§ AVAILABLE DATA

= = = = = = =

(* ===== verification/HexSpec.v ===== *)
(** * Intel HEX: a reader of the format, and what SAVEHEX writes

    The reader checks every record.  Records, lines and the slots of the machine one after
    the other give what the reader loads; HEXEND. *)

From S2P Require Import MemorySpec.
From S2P Require Import Reports DeviceSpec Numbers Files Repeat DirOutput.

(** ** A reader *)

(** The bytes of a line of hexadecimal digits. *)
Fixpoint hex_pairs (l : list ascii) : option (list Z) :=
  match l with
  | [] => Some []
  | [_] => None
  | a :: b :: l =>
      if bool_decide (Forall (is_digit_of 16) [a; b])
      then r ← hex_pairs l; Some (number 16 [a; b] :: r) else None
  end.

Definition sum_Z (l : list Z) : Z := foldr Z.add 0 l.

(** ":", the number of data bytes, address, type, data and a byte that makes the sum of
    all of them 0: the type, the address and the data. *)
Definition read_record (line : list ascii) : option (Z * Z * list Z) :=
  match line with
  | c :: l =>
      if negb (Ascii.eqb c ":") then None
      else match hex_pairs l with
           | Some (n :: ah :: al :: t :: rest) =>
               if (Z.of_nat (length rest) =? n + 1) && ((n + ah + al + t + sum_Z rest) mod 256 =? 0)
               then Some (t, ah * 256 + al, take (Z.to_nat n) rest) else None
           | _ => None
           end
  | [] => None
  end.

(** Lines ended by line feeds. *)
Fixpoint split_lines (l : list ascii) (line : list ascii) : option (list (list ascii)) :=
  match l with
  | [] => match line with [] => Some [] | _ => None end
  | c :: l =>
      if Ascii.eqb c LF then r ← split_lines l []; Some (rev line :: r)
      else split_lines l (c :: line)
  end.

(** Type 0 is data from an address on, 3 the start address, 1 the end of the file:
    what is loaded in order, and the start. *)
Definition placed (a : Z) (data : list Z) : list (Z * Z) := imap (fun i v => (a + Z.of_nat i, v)) data.
Fixpoint read_records (lines : list (list ascii)) : option (list (Z * Z) * option Z) :=
  match lines with
  | [] => None
  | line :: lines =>
      '(t, a, data) ← read_record line;
      if t =? 1 then match lines with [] => Some ([], None) | _ => None end
      else
        '(memory, start) ← read_records lines;
        if t =? 0 then Some (placed a data ++ memory, start)
        else if t =? 3 then Some (memory, Some (fold_left (fun v b => v * 256 + b) data 0))
        else None
  end.
Definition read_hex (file : list Z) : option (list (Z * Z) * option Z) :=
  lines ← split_lines (char_of <$> file) []; read_records lines.


(** ** The fields of a record *)

Lemma fmt_0X_length w n : (1 ≤ w)%nat → 0 ≤ n < 16 ^ Z.of_nat w → n < 2 ^ 32 → length (fmt_0X w n) = w.
Proof.
  intros Hw Hn H32. unfold fmt_0X, fmt_X. assert (u32 n = n) as -> by (unfold u32; rewrite Z.mod_small; lia).
  rewrite length_app, repeat_length. unfold digits.
  pose proof (digits_fuel_length 16 (S (Z.to_nat (Z.log2 n))) w n [] ltac:(lia) Hw Hn) as H. cbn [length] in H. lia.
Qed.

Definition in_field (v : Z) (l : list ascii) : Prop := Forall (is_digit_of 16) l ∧ number 16 l = v.

Lemma hex_field w v : (1 ≤ w)%nat → 0 ≤ v < 16 ^ Z.of_nat w → v < 2 ^ 32 → length (fmt_0X w v) = w ∧ in_field v (fmt_0X w v).
Proof.
  intros. split; [by apply fmt_0X_length|]. split; [apply fmt_0X_digits|].
  rewrite number_fmt_0X. unfold u32. rewrite Z.mod_small; lia.
Qed.

Lemma byte_text v : is_byte v → ∃ a b, fmt_0X 2 v = [a; b] ∧ in_field v [a; b].
Proof.
  unfold is_byte. intros Hv. destruct (hex_field 2 v) as [Hl Hf]; [lia|cbn; lia|lia|].
  destruct (fmt_0X 2 v) as [|a [|b [|c l]]]; try discriminate Hl. by exists a, b.
Qed.

Lemma digit_range c : is_digit_of 16 c → 0 ≤ getval c < 16.
Proof. by intros []. Qed.
Lemma word_text v : 0 ≤ v < 65536 →
  ∃ a b c e, fmt_0X 4 v = [a; b; c; e] ∧ in_field (v / 256) [a; b] ∧ in_field (v mod 256) [c; e].
Proof.
  intros Hv. destruct (hex_field 4 v) as [Hl [Hd Hn]]; [lia|cbn; lia|lia|].
  destruct (fmt_0X 4 v) as [|a [|b [|c [|e [|x l]]]]]; try discriminate Hl. exists a, b, c, e. split; [done|].
  rewrite !Forall_cons in Hd. destruct Hd as (Ha & Hb & Hc & He & _).
  assert (Hm : 0 ≤ number 16 [c; e] < 256).
  { apply digit_range in Hc, He. unfold number, number_from; cbn [fold_left]. lia. }
  assert (Hs : v = 256 * number 16 [a; b] + number 16 [c; e]).
  { rewrite <- Hn. unfold number, number_from; cbn [fold_left]. ring. }
  split; (split; [by rewrite !Forall_cons|]).
  - by apply (Z.div_unique_pos _ _ _ _ Hm).
  - by apply (Z.mod_unique_pos _ _ (number 16 [a; b]) _ Hm).
Qed.

Lemma hex_pairs_byte v a b l : in_field v [a; b] → hex_pairs (a :: b :: l) = (r ← hex_pairs l; Some (v :: r)).
Proof. intros [Hd Hn]. cbn [hex_pairs]. by rewrite bool_decide_true, Hn. Qed.

Definition bytes_text (data : list Z) : list ascii := concat (fmt_0X 2 <$> data).
Lemma hex_pairs_bytes data l :
  Forall is_byte data → hex_pairs (bytes_text data ++ l) = (r ← hex_pairs l; Some (data ++ r)).
Proof.
  unfold bytes_text. induction 1 as [|v data Hv _ IH]; cbn [fmap list_fmap concat app].
  - by destruct (hex_pairs l).
  - destruct (byte_text v Hv) as (a & b & -> & Hf). rewrite <- app_assoc. cbn [app].
    rewrite (hex_pairs_byte v) by done. fold (bytes_text data). unfold bytes_text at 1. rewrite IH. by destruct (hex_pairs l).
Qed.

= = = = = = =

§ PROBLEM DESCRIPTION
Look through the entries above and report the number of lines that contain "Import". Write only the number.

§ EXERCISE ANSWER
2